*Exercise material:*
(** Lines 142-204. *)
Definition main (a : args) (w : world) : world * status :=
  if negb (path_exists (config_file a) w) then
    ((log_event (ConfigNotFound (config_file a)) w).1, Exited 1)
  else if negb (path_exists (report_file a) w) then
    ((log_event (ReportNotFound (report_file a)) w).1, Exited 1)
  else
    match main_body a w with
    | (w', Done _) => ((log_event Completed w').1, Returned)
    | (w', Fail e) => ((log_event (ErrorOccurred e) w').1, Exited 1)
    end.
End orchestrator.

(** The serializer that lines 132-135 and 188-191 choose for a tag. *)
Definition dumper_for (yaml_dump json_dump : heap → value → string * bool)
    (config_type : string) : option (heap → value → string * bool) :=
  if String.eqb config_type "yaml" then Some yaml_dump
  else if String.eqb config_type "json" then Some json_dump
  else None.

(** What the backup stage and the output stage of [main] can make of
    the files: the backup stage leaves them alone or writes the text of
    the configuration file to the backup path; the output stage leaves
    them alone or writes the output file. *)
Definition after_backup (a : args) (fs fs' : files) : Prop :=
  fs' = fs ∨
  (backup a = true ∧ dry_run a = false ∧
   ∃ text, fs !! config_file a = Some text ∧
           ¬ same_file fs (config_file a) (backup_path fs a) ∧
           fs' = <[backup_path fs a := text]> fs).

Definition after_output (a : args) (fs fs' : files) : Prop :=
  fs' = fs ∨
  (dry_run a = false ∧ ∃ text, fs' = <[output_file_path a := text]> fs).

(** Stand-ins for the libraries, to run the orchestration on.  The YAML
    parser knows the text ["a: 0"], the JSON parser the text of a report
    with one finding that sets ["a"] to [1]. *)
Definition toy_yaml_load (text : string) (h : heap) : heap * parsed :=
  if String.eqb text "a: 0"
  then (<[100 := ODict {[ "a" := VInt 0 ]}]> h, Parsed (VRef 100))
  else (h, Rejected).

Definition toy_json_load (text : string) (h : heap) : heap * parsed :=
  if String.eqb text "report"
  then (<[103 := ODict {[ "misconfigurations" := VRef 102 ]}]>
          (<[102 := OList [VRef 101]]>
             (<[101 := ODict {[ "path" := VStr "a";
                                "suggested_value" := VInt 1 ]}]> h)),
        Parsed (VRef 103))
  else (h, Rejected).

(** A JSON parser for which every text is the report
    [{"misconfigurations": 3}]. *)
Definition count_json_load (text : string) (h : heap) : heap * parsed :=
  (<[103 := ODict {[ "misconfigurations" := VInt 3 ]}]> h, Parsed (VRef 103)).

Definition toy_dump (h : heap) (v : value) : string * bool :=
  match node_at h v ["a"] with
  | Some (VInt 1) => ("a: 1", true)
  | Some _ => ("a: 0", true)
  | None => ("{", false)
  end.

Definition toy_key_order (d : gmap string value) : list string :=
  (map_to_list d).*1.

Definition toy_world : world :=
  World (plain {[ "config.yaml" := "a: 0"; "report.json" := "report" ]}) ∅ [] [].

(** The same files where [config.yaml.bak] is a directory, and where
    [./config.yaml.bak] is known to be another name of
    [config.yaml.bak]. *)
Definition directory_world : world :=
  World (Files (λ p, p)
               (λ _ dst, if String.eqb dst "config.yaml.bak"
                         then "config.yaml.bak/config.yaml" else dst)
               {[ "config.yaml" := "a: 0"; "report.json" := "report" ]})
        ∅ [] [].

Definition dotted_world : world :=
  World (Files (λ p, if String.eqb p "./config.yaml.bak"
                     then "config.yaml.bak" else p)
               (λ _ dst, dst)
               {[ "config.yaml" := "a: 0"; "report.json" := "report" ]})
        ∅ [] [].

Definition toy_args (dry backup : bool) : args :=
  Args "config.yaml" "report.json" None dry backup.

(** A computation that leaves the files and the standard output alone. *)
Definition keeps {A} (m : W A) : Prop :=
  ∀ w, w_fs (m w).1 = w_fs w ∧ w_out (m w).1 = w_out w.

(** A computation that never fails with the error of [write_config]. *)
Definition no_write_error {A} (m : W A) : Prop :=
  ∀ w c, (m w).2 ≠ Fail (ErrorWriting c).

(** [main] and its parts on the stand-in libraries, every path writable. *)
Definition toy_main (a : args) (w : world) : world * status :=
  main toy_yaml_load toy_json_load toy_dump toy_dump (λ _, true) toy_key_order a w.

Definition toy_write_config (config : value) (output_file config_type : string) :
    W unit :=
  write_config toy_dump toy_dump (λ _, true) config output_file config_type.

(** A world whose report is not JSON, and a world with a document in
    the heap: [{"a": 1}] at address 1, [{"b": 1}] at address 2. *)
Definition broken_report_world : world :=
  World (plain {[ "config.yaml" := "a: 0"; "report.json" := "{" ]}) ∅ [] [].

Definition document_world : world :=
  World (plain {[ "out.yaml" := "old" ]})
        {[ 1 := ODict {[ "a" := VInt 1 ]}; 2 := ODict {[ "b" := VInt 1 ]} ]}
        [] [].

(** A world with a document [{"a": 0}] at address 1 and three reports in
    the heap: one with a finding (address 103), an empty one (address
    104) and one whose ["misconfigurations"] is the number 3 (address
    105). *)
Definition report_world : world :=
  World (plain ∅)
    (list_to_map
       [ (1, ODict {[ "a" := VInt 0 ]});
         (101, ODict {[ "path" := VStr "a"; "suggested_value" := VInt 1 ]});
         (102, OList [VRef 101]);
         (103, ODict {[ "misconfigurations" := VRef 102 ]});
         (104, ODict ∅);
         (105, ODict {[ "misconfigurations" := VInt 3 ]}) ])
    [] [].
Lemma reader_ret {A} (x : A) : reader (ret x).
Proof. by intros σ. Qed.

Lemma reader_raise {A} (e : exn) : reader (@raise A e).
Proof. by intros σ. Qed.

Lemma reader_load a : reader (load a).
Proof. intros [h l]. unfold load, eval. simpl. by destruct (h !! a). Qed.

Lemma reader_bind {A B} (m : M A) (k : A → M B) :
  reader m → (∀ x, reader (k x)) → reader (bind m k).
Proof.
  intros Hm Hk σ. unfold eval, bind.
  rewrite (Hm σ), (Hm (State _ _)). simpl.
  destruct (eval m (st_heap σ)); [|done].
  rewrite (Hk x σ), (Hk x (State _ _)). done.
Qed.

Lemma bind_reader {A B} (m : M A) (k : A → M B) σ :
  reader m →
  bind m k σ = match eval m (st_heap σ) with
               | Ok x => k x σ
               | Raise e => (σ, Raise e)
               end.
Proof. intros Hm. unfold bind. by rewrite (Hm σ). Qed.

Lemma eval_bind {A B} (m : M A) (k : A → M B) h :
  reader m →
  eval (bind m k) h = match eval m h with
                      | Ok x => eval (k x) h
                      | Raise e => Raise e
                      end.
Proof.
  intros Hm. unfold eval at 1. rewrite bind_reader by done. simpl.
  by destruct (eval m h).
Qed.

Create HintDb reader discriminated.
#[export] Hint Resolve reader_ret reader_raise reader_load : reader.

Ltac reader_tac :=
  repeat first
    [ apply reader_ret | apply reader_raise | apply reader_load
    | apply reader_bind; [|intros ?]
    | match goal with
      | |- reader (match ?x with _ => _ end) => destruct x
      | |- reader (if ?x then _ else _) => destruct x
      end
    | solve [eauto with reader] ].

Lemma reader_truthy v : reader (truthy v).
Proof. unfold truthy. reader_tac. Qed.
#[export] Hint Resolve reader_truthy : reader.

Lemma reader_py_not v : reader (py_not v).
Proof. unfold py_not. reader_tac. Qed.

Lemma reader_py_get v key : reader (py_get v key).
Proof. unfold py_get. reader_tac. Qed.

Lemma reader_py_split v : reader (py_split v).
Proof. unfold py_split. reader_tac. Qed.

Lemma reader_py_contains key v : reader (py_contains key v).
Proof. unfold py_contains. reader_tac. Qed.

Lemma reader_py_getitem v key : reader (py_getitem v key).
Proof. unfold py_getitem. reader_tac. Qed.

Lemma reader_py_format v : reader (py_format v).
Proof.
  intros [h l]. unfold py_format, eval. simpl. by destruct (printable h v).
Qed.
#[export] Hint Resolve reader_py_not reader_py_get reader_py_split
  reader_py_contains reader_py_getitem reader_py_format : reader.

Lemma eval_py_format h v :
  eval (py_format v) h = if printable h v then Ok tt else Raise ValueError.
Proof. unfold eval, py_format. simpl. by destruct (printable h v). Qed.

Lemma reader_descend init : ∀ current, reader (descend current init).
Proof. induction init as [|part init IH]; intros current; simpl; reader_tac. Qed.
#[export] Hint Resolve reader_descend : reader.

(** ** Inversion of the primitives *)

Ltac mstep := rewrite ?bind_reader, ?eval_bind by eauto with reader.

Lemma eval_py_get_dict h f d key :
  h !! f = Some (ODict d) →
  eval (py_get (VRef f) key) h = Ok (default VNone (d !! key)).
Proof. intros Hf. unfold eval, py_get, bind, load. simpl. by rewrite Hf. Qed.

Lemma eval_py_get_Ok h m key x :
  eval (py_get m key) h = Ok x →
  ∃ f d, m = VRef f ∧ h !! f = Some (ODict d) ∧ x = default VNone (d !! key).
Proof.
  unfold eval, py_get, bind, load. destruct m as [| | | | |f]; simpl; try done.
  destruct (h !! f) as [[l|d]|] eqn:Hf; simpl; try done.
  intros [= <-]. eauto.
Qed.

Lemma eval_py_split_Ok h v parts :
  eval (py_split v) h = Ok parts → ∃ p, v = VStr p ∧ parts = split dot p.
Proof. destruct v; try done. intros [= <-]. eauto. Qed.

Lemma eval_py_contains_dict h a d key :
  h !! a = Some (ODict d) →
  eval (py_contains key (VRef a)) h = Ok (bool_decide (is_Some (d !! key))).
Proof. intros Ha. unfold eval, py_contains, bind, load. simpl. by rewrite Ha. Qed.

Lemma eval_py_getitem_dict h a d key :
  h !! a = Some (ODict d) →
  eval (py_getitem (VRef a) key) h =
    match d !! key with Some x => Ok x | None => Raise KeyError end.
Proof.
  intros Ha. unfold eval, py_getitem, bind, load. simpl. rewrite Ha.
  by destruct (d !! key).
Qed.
==
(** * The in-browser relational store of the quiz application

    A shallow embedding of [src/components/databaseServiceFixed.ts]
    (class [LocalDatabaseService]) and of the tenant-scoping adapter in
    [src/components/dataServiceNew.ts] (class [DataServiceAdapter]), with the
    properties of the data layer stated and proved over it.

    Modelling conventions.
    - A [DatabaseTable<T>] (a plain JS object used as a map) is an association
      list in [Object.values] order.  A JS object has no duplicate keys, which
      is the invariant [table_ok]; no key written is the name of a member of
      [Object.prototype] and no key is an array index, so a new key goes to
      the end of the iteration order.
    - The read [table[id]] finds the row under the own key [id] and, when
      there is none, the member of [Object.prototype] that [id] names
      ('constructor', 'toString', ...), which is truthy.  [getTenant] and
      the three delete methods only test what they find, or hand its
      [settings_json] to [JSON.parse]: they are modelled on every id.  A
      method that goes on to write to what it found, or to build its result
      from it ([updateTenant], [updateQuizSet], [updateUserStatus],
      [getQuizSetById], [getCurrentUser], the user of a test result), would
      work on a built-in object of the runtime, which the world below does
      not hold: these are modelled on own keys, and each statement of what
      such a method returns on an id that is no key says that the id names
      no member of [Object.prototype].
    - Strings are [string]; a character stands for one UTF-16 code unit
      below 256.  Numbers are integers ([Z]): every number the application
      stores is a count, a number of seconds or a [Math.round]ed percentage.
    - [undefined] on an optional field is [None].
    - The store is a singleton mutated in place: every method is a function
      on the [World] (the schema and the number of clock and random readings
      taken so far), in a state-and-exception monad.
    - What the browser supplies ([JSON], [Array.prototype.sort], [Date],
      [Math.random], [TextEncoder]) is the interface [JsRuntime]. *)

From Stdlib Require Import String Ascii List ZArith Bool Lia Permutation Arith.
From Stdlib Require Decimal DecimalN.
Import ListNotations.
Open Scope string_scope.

*Problem details:*
In the entries above, find the line holding "else _) => destruct x" and the line holding "Lemma reader_py_not v : reader (py_not v)."; print both of them and every line between, exactly, and nothing else.

*Expected output:*
      | |- reader (if ?x then _ else _) => destruct x
      end
    | solve [eauto with reader] ].

Lemma reader_truthy v : reader (truthy v).
Proof. unfold truthy. reader_tac. Qed.
#[export] Hint Resolve reader_truthy : reader.

Lemma reader_py_not v : reader (py_not v).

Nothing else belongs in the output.